Data:
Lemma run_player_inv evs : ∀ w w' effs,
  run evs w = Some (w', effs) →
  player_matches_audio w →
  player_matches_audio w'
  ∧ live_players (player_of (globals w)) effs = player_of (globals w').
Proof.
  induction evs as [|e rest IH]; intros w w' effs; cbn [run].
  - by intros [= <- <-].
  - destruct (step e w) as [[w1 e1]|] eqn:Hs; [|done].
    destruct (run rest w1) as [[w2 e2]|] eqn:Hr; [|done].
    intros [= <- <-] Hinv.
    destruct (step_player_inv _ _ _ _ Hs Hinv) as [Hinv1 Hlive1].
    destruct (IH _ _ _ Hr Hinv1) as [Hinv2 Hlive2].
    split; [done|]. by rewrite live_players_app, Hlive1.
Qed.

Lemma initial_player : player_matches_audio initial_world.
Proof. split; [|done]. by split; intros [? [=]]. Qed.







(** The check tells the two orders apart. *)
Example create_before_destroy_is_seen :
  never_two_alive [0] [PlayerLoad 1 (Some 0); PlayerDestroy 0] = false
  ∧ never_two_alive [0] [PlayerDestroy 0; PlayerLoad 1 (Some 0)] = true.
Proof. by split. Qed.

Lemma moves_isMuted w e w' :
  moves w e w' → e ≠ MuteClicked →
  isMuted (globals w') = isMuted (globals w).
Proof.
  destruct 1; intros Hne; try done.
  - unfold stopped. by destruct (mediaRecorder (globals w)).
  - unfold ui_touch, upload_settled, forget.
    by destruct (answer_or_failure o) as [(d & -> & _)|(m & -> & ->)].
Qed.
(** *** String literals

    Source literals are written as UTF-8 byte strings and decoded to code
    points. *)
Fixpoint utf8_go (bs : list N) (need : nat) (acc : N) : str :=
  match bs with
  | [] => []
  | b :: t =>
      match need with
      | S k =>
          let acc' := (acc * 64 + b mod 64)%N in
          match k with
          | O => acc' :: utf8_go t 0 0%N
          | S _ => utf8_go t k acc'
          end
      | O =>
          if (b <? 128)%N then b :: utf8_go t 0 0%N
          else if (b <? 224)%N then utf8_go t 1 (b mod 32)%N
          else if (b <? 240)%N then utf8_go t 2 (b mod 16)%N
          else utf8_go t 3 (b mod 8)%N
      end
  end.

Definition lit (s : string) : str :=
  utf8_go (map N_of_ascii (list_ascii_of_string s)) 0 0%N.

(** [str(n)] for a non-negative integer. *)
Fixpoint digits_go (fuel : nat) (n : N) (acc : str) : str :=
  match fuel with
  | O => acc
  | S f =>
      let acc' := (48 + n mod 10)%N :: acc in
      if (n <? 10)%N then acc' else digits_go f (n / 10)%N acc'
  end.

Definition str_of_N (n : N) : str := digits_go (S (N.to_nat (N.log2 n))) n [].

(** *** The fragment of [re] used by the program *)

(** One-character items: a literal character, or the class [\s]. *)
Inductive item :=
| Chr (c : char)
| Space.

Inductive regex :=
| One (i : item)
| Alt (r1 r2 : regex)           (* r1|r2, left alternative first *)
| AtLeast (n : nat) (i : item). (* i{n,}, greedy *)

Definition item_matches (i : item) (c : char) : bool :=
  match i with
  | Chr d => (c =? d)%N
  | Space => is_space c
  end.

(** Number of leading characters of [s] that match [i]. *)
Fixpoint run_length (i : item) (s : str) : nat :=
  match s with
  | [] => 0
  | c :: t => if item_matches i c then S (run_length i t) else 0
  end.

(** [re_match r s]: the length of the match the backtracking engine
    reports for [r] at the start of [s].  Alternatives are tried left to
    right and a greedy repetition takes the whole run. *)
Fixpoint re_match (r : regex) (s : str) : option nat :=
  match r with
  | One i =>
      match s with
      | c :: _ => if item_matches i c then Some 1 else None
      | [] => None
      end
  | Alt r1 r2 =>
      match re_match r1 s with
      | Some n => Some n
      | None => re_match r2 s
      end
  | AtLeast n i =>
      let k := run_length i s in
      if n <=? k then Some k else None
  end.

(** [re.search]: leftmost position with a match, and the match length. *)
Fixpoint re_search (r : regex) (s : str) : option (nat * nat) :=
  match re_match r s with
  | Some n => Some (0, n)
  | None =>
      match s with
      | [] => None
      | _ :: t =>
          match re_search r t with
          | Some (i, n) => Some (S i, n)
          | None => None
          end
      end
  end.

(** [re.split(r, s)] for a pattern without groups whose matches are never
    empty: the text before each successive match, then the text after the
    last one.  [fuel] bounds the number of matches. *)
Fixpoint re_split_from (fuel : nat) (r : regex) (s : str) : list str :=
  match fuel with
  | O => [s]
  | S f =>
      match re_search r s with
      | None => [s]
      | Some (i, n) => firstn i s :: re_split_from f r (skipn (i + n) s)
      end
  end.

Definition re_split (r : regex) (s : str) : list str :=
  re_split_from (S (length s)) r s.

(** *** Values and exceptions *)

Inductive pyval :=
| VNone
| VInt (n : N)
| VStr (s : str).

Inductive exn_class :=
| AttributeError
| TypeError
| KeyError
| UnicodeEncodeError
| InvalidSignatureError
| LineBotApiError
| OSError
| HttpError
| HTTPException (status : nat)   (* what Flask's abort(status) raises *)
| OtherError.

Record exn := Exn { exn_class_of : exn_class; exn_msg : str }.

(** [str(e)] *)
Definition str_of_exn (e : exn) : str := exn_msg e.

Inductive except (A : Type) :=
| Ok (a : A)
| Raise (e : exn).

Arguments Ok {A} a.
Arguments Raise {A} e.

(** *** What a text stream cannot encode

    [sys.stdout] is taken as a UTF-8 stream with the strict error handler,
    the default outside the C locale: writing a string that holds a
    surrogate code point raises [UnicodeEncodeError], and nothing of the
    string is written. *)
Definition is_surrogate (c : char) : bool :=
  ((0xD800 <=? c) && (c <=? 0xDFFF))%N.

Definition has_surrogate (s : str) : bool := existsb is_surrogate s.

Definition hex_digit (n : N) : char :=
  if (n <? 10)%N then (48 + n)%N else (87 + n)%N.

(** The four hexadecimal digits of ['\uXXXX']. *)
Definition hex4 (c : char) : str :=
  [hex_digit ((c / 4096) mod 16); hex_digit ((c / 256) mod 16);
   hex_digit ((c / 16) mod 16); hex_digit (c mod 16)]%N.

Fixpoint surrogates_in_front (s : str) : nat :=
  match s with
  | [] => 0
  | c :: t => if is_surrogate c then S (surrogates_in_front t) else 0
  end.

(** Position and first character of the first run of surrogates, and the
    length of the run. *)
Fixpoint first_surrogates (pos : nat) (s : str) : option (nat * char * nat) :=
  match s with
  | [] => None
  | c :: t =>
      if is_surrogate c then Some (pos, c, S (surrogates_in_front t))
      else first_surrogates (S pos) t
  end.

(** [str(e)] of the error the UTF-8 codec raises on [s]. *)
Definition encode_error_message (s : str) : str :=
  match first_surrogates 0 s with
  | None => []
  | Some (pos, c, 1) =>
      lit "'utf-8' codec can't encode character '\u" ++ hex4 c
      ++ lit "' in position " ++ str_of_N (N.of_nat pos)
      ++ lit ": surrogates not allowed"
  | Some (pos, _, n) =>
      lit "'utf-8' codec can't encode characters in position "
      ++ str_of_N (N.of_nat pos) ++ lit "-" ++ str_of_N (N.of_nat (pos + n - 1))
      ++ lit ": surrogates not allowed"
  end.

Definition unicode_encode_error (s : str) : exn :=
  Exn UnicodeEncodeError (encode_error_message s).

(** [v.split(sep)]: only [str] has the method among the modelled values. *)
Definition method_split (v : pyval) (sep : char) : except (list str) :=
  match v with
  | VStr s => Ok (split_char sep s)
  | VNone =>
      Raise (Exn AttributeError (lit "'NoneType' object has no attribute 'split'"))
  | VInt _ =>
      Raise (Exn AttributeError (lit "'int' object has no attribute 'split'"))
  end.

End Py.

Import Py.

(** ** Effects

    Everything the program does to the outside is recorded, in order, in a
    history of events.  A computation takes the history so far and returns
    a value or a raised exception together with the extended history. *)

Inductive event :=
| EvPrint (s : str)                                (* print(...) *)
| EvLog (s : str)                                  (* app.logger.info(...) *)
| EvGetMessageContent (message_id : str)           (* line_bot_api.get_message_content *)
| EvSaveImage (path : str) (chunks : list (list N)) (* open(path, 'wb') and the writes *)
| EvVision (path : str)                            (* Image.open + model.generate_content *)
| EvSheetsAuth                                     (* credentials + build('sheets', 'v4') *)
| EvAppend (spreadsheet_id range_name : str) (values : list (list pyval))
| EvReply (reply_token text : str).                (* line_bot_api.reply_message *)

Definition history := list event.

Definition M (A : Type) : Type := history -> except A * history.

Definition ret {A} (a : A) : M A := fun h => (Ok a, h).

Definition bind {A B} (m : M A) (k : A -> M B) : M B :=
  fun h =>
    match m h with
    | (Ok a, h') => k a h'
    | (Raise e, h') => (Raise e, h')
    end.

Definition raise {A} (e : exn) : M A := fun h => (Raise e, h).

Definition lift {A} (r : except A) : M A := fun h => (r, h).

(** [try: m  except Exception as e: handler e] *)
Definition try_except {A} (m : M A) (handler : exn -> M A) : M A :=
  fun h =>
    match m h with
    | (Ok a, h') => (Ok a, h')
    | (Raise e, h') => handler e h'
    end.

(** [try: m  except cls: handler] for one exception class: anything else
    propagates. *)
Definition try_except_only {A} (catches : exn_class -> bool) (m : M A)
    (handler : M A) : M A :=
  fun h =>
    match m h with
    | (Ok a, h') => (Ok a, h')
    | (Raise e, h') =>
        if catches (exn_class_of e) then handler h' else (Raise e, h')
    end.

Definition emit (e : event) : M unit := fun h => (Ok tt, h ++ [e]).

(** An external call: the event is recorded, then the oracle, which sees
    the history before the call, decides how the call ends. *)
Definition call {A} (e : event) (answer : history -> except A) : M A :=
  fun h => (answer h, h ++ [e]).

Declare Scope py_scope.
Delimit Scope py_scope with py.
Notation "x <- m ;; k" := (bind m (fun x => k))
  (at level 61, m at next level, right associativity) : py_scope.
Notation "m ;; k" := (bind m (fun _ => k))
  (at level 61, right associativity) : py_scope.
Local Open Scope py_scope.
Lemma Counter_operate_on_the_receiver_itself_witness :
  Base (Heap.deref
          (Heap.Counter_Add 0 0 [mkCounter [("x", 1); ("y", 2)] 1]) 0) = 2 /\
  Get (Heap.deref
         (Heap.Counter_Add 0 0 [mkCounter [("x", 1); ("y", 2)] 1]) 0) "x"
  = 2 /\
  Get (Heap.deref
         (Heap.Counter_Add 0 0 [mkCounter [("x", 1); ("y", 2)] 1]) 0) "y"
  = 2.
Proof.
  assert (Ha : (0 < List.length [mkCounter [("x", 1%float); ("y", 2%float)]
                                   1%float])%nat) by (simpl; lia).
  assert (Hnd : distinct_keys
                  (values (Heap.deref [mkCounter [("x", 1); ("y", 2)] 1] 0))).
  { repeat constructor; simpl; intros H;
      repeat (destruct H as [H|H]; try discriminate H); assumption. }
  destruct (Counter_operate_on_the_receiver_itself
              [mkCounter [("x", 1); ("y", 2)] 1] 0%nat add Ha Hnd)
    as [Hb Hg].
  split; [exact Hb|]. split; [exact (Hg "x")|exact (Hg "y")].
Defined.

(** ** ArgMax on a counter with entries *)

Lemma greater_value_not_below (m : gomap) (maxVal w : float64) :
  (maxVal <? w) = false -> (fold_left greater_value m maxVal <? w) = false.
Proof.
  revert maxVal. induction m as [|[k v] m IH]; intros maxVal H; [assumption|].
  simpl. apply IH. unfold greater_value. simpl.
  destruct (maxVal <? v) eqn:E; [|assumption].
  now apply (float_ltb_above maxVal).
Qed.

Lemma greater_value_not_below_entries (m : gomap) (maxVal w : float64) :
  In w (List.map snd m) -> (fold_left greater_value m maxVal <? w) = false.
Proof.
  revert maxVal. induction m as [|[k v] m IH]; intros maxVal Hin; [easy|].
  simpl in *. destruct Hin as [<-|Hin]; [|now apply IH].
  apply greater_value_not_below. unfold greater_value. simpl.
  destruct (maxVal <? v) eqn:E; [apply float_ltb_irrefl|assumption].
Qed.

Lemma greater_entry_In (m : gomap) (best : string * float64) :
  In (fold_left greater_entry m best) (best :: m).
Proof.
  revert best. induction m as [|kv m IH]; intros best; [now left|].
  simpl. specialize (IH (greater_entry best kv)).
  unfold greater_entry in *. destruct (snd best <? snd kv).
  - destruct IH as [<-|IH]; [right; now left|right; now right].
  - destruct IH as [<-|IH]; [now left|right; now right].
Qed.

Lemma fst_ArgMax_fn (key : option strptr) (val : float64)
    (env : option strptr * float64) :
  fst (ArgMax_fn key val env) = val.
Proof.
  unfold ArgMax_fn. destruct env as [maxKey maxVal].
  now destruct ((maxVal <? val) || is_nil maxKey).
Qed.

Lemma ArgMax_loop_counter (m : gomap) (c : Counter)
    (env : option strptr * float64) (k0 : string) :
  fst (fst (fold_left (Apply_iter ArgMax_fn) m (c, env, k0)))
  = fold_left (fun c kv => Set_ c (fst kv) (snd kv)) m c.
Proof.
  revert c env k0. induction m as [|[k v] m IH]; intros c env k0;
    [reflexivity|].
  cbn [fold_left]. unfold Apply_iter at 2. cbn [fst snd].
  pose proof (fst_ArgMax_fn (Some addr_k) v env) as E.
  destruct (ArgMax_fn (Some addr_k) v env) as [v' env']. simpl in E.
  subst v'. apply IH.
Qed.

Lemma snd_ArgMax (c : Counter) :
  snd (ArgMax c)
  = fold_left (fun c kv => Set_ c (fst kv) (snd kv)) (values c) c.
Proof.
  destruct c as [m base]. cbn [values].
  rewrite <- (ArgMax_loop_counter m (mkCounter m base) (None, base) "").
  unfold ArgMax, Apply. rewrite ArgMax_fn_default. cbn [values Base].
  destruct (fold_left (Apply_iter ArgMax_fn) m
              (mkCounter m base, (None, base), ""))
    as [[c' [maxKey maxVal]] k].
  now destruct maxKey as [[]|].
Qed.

Problem to work on:
When you reach the line in the material above that holds "propagates. *)", begin reproducing lines exactly, and stop after the line that holds "destruct (Counter_operate_on_the_receiver_itself".

Response:
    propagates. *)
Definition try_except_only {A} (catches : exn_class -> bool) (m : M A)
    (handler : M A) : M A :=
  fun h =>
    match m h with
    | (Ok a, h') => (Ok a, h')
    | (Raise e, h') =>
        if catches (exn_class_of e) then handler h' else (Raise e, h')
    end.

Definition emit (e : event) : M unit := fun h => (Ok tt, h ++ [e]).

(** An external call: the event is recorded, then the oracle, which sees
    the history before the call, decides how the call ends. *)
Definition call {A} (e : event) (answer : history -> except A) : M A :=
  fun h => (answer h, h ++ [e]).

Declare Scope py_scope.
Delimit Scope py_scope with py.
Notation "x <- m ;; k" := (bind m (fun x => k))
  (at level 61, m at next level, right associativity) : py_scope.
Notation "m ;; k" := (bind m (fun _ => k))
  (at level 61, right associativity) : py_scope.
Local Open Scope py_scope.
Lemma Counter_operate_on_the_receiver_itself_witness :
  Base (Heap.deref
          (Heap.Counter_Add 0 0 [mkCounter [("x", 1); ("y", 2)] 1]) 0) = 2 /\
  Get (Heap.deref
         (Heap.Counter_Add 0 0 [mkCounter [("x", 1); ("y", 2)] 1]) 0) "x"
  = 2 /\
  Get (Heap.deref
         (Heap.Counter_Add 0 0 [mkCounter [("x", 1); ("y", 2)] 1]) 0) "y"
  = 2.
Proof.
  assert (Ha : (0 < List.length [mkCounter [("x", 1%float); ("y", 2%float)]
                                   1%float])%nat) by (simpl; lia).
  assert (Hnd : distinct_keys
                  (values (Heap.deref [mkCounter [("x", 1); ("y", 2)] 1] 0))).
  { repeat constructor; simpl; intros H;
      repeat (destruct H as [H|H]; try discriminate H); assumption. }
  destruct (Counter_operate_on_the_receiver_itself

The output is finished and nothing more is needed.